Depuis le matin du 2 avril les agences de presse internationales couvrent largement l’escalade du conflit armé entre l’Arménie et l’Azerbaïdjan. Certains orateurs et médias ont même suggéré la reprise d’une guerre à grande échelle, malgré que ses flammes ont été éteintes, il y a plus de 20 ans.

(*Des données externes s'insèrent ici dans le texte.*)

(** * start_services.py: configuration patching, verified over a shallow embedding

    The script bootstraps a local stack: it syncs a companion repository,
    copies the root environment file, provisions a secret in the SearXNG
    settings file, toggles the [cap_drop] hardening directive of the SearXNG
    service in [docker-compose.yml], rewrites the Supabase Realtime health
    check and finally sequences the container orchestrator.

    Text is modelled as [string] (code points below 256), the file system as a
    finite map from paths to file contents, and the script's functions as
    computations in a state-and-exception monad over a [World] that also
    records the observable events (prints, external commands, file writes).
    Everything that comes from outside the script (exit status and output of
    external commands, random bytes, the upstream repository) is read from an
    explicit environment record. *)

From Stdlib Require Import ZArith String Ascii List Bool Lia DecimalString.
From Stdlib.Strings Require Import Byte.
From stdpp Require Import gmap strings list fin_maps.


Local Open Scope list_scope.

(* Let [simpl] compute a concatenation whose first argument is known. *)
#[local] Arguments String.append !s1 s2 : simpl nomatch.

(** ** Python string primitives *)

Module PyStr.

(** [len(s)] *)
Definition len (s : string) : nat := String.length s.
(** Deleting the key of an entry of a dictionary removes that entry and
    nothing else. *)
Lemma dict_del_split c k (x : V * Z) :
  NoDup (Dict.keys c) -> In (k, x) c ->
  exists l1 l2, c = (l1 ++ (k, x) :: l2)%list
                /\ Dict.del String.eqb c k = (l1 ++ l2)%list.
Proof.
  unfold Dict.keys. induction c as [|[k' v'] c IH]; simpl; intros Hnd Hin.
  - contradiction.
  - inversion Hnd as [|? ? Hnotin Hnd']; subst.
    destruct Hin as [Heq|Hin].
    + injection Heq as -> ->. rewrite String.eqb_refl.
      exists [], c. split; reflexivity.
    + destruct (String.eqb_spec k' k) as [->|Hne].
      * exfalso. apply Hnotin. apply (in_map fst) in Hin. exact Hin.
      * destruct (IH Hnd' Hin) as (l1 & l2 & -> & Hdel).
        exists ((k', v') :: l1), l2. simpl. split; [reflexivity|].
        now rewrite Hdel.
Qed.

Lemma nodup_keys_remove (l1 l2 : list (string * (V * Z))) y :
  NoDup (Dict.keys (l1 ++ y :: l2)%list) -> NoDup (Dict.keys (l1 ++ l2)%list).
Proof.
  unfold Dict.keys. rewrite !map_app. simpl. apply NoDup_remove_1.
Qed.

Lemma oldest_key_spec c oldest :
  AsyncCache.oldest_key c = Returned oldest ->
  exists v e, In (oldest, (v, e)) c
              /\ forall x, In x c -> e <= AsyncCache.expiry_of x.
Proof.
  destruct c as [|first others]; simpl; [discriminate|].
  intros [= <-].
  pose proof (min_item_in first others) as Hin.
  pose proof (min_item_le first others) as Hle.
  destruct (AsyncCache.min_item first others) as [oldest [v e]].
  exists v, e. split; [exact Hin|exact Hle].
Qed.

(** What a successful [store] does to a dictionary with distinct keys. *)
Lemma store_effect max_items c cache_key item c' :
  NoDup (Dict.keys c) ->
  AsyncCache.store max_items c cache_key item = Returned c' ->
  if max_items <=? Z.of_nat (List.length c) then
    exists oldest v e l1 l2,
      AsyncCache.oldest_key c = Returned oldest
      /\ c = (l1 ++ (oldest, (v, e)) :: l2)%list
      /\ Dict.del String.eqb c oldest = (l1 ++ l2)%list
      /\ (forall x, In x c -> e <= AsyncCache.expiry_of x)
      /\ c' = Dict.set String.eqb (l1 ++ l2)%list cache_key item
  else c' = Dict.set String.eqb c cache_key item.
Proof.
  intros Hnd Hstore. unfold AsyncCache.store in Hstore.
  destruct (max_items <=? Z.of_nat (List.length c)).
  - destruct (AsyncCache.oldest_key c) as [oldest|] eqn:Hold; [|discriminate].
    injection Hstore as <-.
    destruct (oldest_key_spec _ _ Hold) as (v & e & Hin & Hle).
    destruct (dict_del_split _ _ _ Hnd Hin) as (l1 & l2 & Hc & Hdel).
    exists oldest, v, e, l1, l2. rewrite Hdel. auto.
  - now injection Hstore as <-.
Qed.
(* ===== verification/Text.v ===== *)
(** * Text

    A Rust string is a sequence of bytes that is valid UTF-8; [chars] decodes
    it into scalar values, [segments] keeps the bytes of each.  The string
    methods the sources use ([trim], [strip_prefix], [split_once], ...), the
    shapes of the [regex] patterns of [commands.rs] and
    [DeliveryEmail::is_well_formed] are written on these. *)

From S2P Require Import Prelude.
From Stdlib Require Import Ascii.

Definition byte_of (c : ascii) : Z := Z.of_N (N_of_ascii c).
Arguments byte_of : simpl never.

(** The bytes of a string. *)
Fixpoint bytes (s : string) : list Z :=
  match s with
  | EmptyString => []
  | String c s' => byte_of c :: bytes s'
  end.

(** [str::chars] on valid UTF-8: the number of bytes a scalar takes is read
    off its first byte. *)
Fixpoint chars (l : list Z) : list Z :=
  match l with
  | [] => []
  | a :: l1 =>
      if a <? 128 then a :: chars l1
      else
        match l1 with
        | [] => []
        | b :: l2 =>
            if a <? 224 then (Z.land a 31 * 64 + Z.land b 63) :: chars l2
            else
              match l2 with
              | [] => []
              | c :: l3 =>
                  if a <? 240
                  then (Z.land a 15 * 4096 + Z.land b 63 * 64 + Z.land c 63) :: chars l3
                  else
                    match l3 with
                    | [] => []
                    | d :: l4 =>
                        (Z.land a 7 * 262144 + Z.land b 63 * 4096 + Z.land c 63 * 64
                         + Z.land d 63) :: chars l4
                    end
              end
        end
  end.

(** [char::is_whitespace]: the Unicode property [White_Space]. *)
Definition is_whitespace (c : Z) : bool :=
  ((9 <=? c) && (c <=? 13)) || (c =? 32) || (c =? 133) || (c =? 160) || (c =? 5760) ||
  ((8192 <=? c) && (c <=? 8202)) || (c =? 8232) || (c =? 8233) || (c =? 8239) ||
  (c =? 8287) || (c =? 12288).

(** [char::is_control]: the category [Cc]. *)
Definition is_control (c : Z) : bool :=
  ((0 <=? c) && (c <=? 31)) || ((127 <=? c) && (c <=? 159)).

(** [str::split_once] on one character. *)
Fixpoint split_once (c : Z) (l : list Z) : option (list Z * list Z) :=
  match l with
  | [] => None
  | x :: l' =>
      if x =? c then Some ([], l')
      else match split_once c l' with
           | Some (before, after) => Some (x :: before, after)
           | None => None
           end
  end.

Definition DELIVERY_EMAIL_MAX_CHARS : Z := 254.

Definition nonempty {A} (l : list A) : bool := match l with [] => false | _ => true end.

(** [DeliveryEmail::is_well_formed]. *)
Definition is_well_formed (email : string) : bool :=
  let value := chars (bytes email) in
  match split_once 64 value with
  | None => false
  | Some (local, domain) =>
      (Z.of_nat (length value) <=? DELIVERY_EMAIL_MAX_CHARS) &&
      nonempty local && nonempty domain && negb (existsb (Z.eqb 64) domain) &&
      negb (existsb (fun c => is_whitespace c || is_control c) value)
  end.

(** ** Scalars with their text *)

(** [str::char_indices]: each scalar with the bytes that encode it. *)
Fixpoint segments (s : string) : list (Z * string) :=
  match s with
  | EmptyString => []
  | String a s1 =>
      let x := byte_of a in
      if x <? 128 then (x, String a "") :: segments s1
      else
        match s1 with
        | EmptyString => []
        | String b s2 =>
            let y := Z.land (byte_of b) 63 in
            if x <? 224 then (Z.land x 31 * 64 + y, String a (String b "")) :: segments s2
            else
              match s2 with
              | EmptyString => []
              | String c s3 =>
                  let z := Z.land (byte_of c) 63 in
                  if x <? 240
                  then (Z.land x 15 * 4096 + y * 64 + z, String a (String b (String c "")))
                         :: segments s3
                  else
                    match s3 with
                    | EmptyString => []
                    | String d s4 =>
                        (Z.land x 7 * 262144 + y * 4096 + z * 64 + Z.land (byte_of d) 63,
                         String a (String b (String c (String d "")))) :: segments s4
                    end
              end
        end
  end.

(** The text of a sequence of scalars. *)
Definition join (l : list (Z * string)) : string :=
  foldr (fun seg acc => snd seg +:+ acc) "" l.

Fixpoint drop_while {A} (p : A -> bool) (l : list A) : list A :=
  match l with
  | x :: l' => if p x then drop_while p l' else l
  | [] => []
  end.

Definition trim_segments (l : list (Z * string)) : list (Z * string) :=
  let blank := fun seg => is_whitespace (fst seg) in
  reverse (drop_while blank (reverse (drop_while blank l))).

(** [str::trim]. *)
Definition trim (s : string) : string := join (trim_segments (segments s)).

(** [value.chars().count()]. *)
Definition chars_count (s : string) : Z := Z.of_nat (length (chars (bytes s))).

(** [value.chars().any(p)]. *)
Definition chars_any (p : Z -> bool) (s : string) : bool := existsb p (chars (bytes s)).

(** ** Patterns and ASCII case *)

(** [value.bytes().all(p)]. *)
Definition bytes_all (p : Z -> bool) (s : string) : bool := forallb p (bytes s).

Definition byte_len (s : string) : Z := Z.of_nat (String.length s).

Definition in_range (lo hi : Z) (b : Z) : bool := (lo <=? b) && (b <=? hi).
Definition is_digit : Z -> bool := in_range 48 57.
Definition is_upper : Z -> bool := in_range 65 90.
Definition is_lower : Z -> bool := in_range 97 122.

(** [^[class]{lo,hi}$] for an ASCII class. *)
Definition repeats (class : Z -> bool) (lo hi : Z) (s : list Z) : bool :=
  (lo <=? Z.of_nat (length s)) && (Z.of_nat (length s) <=? hi) && forallb class s.

Definition map_bytes (f : Z -> Z) (s : string) : string :=
  String.string_of_list_ascii
    (map (fun c => ascii_of_N (Z.to_N (f (byte_of c)))) (String.list_ascii_of_string s)).

Definition to_upper (b : Z) : Z := if is_lower b then b - 32 else b.
Definition to_lower (b : Z) : Z := if is_upper b then b + 32 else b.

Definition to_ascii_uppercase : string -> string := map_bytes to_upper.
Definition to_ascii_lowercase : string -> string := map_bytes to_lower.

Definition eq_ignore_ascii_case (a b : string) : bool :=
  (to_ascii_lowercase a =? to_ascii_lowercase b)%string.

(** ** Prefixes, suffixes, separators *)

Fixpoint strip_prefix (p s : string) : option string :=
  match p, s with
  | EmptyString, _ => Some s
  | String a p', String b s' => if Ascii.eqb a b then strip_prefix p' s' else None
  | String _ _, EmptyString => None
  end.

Lemma strip_prefix_app p rest : strip_prefix p (p +:+ rest) = Some rest.
Proof.
  induction p as [|c p IH]; [done|]. change (String c p +:+ rest) with (String c (p +:+ rest)).
  cbn. by rewrite Ascii.eqb_refl.
Qed.

Lemma app_assoc_str a b c : (a +:+ b) +:+ c = a +:+ (b +:+ c).
Proof.
  induction a as [|x a IH]; [done|].
  change (String x ((a +:+ b) +:+ c) = String x (a +:+ (b +:+ c))). by rewrite IH.
Qed.

Fixpoint strip_suffix (p s : string) : option string :=
  if (s =? p)%string then Some ""
  else match s with
       | EmptyString => None
       | String c s' => String c <$> strip_suffix p s'
       end.

(** [str::split_once] on a string: at its first occurrence. *)
Fixpoint split_once_str (p s : string) : option (string * string) :=
  match strip_prefix p s with
  | Some rest => Some ("", rest)
  | None =>
      match s with
      | EmptyString => None
      | String c s' =>
          match split_once_str p s' with
          | Some (before, after) => Some (String c before, after)
          | None => None
          end
      end
  end.

(** ** Facts *)

Lemma segments_chars s : map fst (segments s) = chars (bytes s).
Proof.
  induction s as [s IH] using (induction_ltof1 _ String.length). unfold ltof in IH.
  destruct s as [|a s1]; [done|]. cbn. destruct (byte_of a <? 128).
  { cbn. rewrite IH; [done|cbn; lia]. }
  destruct s1 as [|b s2]; [done|]. cbn. destruct (byte_of a <? 224).
  { cbn. rewrite IH; [done|cbn; lia]. }
  destruct s2 as [|c s3]; [done|]. cbn. destruct (byte_of a <? 240).
  { cbn. rewrite IH; [done|cbn; lia]. }
  destruct s3 as [|d s4]; [done|]. cbn. rewrite IH; [done|cbn; lia].
Qed.

(** A segment is read back whatever follows it. *)
Definition stable (seg : Z * string) : Prop :=
  forall rest, segments (snd seg +:+ rest) = seg :: segments rest.

Lemma segments_stable s : Forall stable (segments s).
Proof.
  induction s as [s IH] using (induction_ltof1 _ String.length). unfold ltof in IH.
  destruct s as [|a s1]; [by constructor|]. cbn. destruct (byte_of a <? 128) eqn:E1.
  { constructor; [|apply IH; cbn; lia]. intros rest. unfold String.append. cbn. by rewrite E1. }
  destruct s1 as [|b s2]; [by constructor|]. destruct (byte_of a <? 224) eqn:E2.
  { constructor; [|apply IH; cbn; lia]. intros rest. unfold String.append. cbn. by rewrite E1, E2. }
  destruct s2 as [|c s3]; [by constructor|]. destruct (byte_of a <? 240) eqn:E3.
  { constructor; [|apply IH; cbn; lia]. intros rest. unfold String.append. cbn. by rewrite E1, E2, E3. }
  destruct s3 as [|d s4]; [by constructor|]. constructor; [|apply IH; cbn; lia].
  intros rest. unfold String.append. cbn. by rewrite E1, E2, E3.
Qed.

Lemma segments_join l : Forall stable l -> segments (join l) = l.
Proof.
  induction 1 as [|seg l Hs _ IH]; [done|].
  change (join (seg :: l)) with (snd seg +:+ join l). by rewrite Hs, IH.
Qed.

Lemma drop_while_suffix {A} (p : A -> bool) l : exists k, l = k ++ drop_while p l.
Proof.
  induction l as [|x l [k IH]]; [by exists []|]. cbn. destruct (p x); [|by exists []].
  exists (x :: k). cbn. by rewrite <- IH.
Qed.

Lemma drop_while_idem {A} (p : A -> bool) l : drop_while p (drop_while p l) = drop_while p l.
Proof. induction l as [|x l IH]; [done|]. cbn. destruct (p x) eqn:E; [done|]. cbn. by rewrite E. Qed.

Lemma drop_while_fixed {A} (p : A -> bool) x l :
  drop_while p (x :: l) = x :: l <-> p x = false.
Proof.
  cbn. destruct (p x); [|done]. split; [|done]. intros E.
  destruct (drop_while_suffix p l) as [j Hj]. rewrite E in Hj.
  apply (f_equal length) in Hj. rewrite length_app in Hj. cbn in Hj. lia.
Qed.

(** What is trimmed at both ends stays as it is. *)
Lemma trim_segments_idem l : trim_segments (trim_segments l) = trim_segments l.
Proof.
  unfold trim_segments. set (p := fun seg : Z * string => is_whitespace (fst seg)).
  set (m := drop_while p l). set (n := drop_while p (reverse m)).
  assert (Hn : drop_while p n = n) by apply drop_while_idem.
  assert (Hr : drop_while p (reverse n) = reverse n).
  { destruct (drop_while_suffix p (reverse m)) as [k Hk]. fold n in Hk.
    apply (f_equal reverse) in Hk. rewrite reverse_involutive, reverse_app in Hk.
    assert (Hm : drop_while p m = m) by apply drop_while_idem.
    destruct (decide (n = [])) as [->|Hne]; [done|].
    destruct (reverse n) as [|x r] eqn:Er.
    { apply (f_equal reverse) in Er. by rewrite reverse_involutive in Er. }
    rewrite Hk in Hm. apply drop_while_fixed in Hm. by apply drop_while_fixed. }
  by rewrite Hr, reverse_involutive, Hn.
Qed.

Lemma trim_stable l : Forall stable l -> Forall stable (trim_segments l).
Proof.
  intros Hl. unfold trim_segments. set (p := fun seg : Z * string => is_whitespace (fst seg)).
  destruct (drop_while_suffix p l) as [k Hk]. rewrite Hk in Hl. apply Forall_app in Hl as [_ Hl].
  destruct (drop_while_suffix p (reverse (drop_while p l))) as [j Hj].
  apply Forall_reverse in Hl. rewrite Hj in Hl. apply Forall_app in Hl as [_ Hl].
  by apply Forall_reverse.
Qed.

Lemma segments_trim s : segments (trim s) = trim_segments (segments s).
Proof. apply segments_join, trim_stable, segments_stable. Qed.

Lemma trim_idem s : trim (trim s) = trim s.
Proof. unfold trim at 1. by rewrite segments_trim, trim_segments_idem. Qed.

Les racines du conflit remontent aux temps de la fin de l’Union Soviétique quand l’empire sénescente ne pouvait déjà plus empêcher la « marche de souveraineté » qui se déroulait sur son territoire. En outre, les aspirations nationales et les conflits territoriaux entre les nations ont été utilisés comme un moyen de lutte pour le pouvoir entre les différents groupes à Moscou. Suite à la connivence et parfois carrément, aux incitations de la part du Kremlin, les tensions dans la région du Haut-Karabakh (région autonome d’Azerbaïdjan peuplée d’Arméniens) se sont transformées en une guerre sanglante (1992-1994), menée déjà par deux états indépendants : l’Azerbaïdjan et l’Arménie. Cette dernière,, bien sûr, ne se reconnait pas en tant qu’une partie du conflit, sinon elle aurait comparu devant la communauté internationale comme un pays agresseur, occupant une partie importante du territoire de son voisin.. La position arménienne est que l’Azerbaïdjan est opposé à « la République du Haut-Karabakh », qui défend son droit à l’indépendance. Mais cette astuce ne change pas le fait que toute la longueur de la frontière entre l’Arménie et l’Azerbaïdjan est une ligne de front. En outre, la Turquie a bloqué sa frontière avec l’Arménie. En conséquence, l’Arménie devient un petit pays isolé du monde, ayant la frontière terrestre seulement avec la Géorgie et l’Iran.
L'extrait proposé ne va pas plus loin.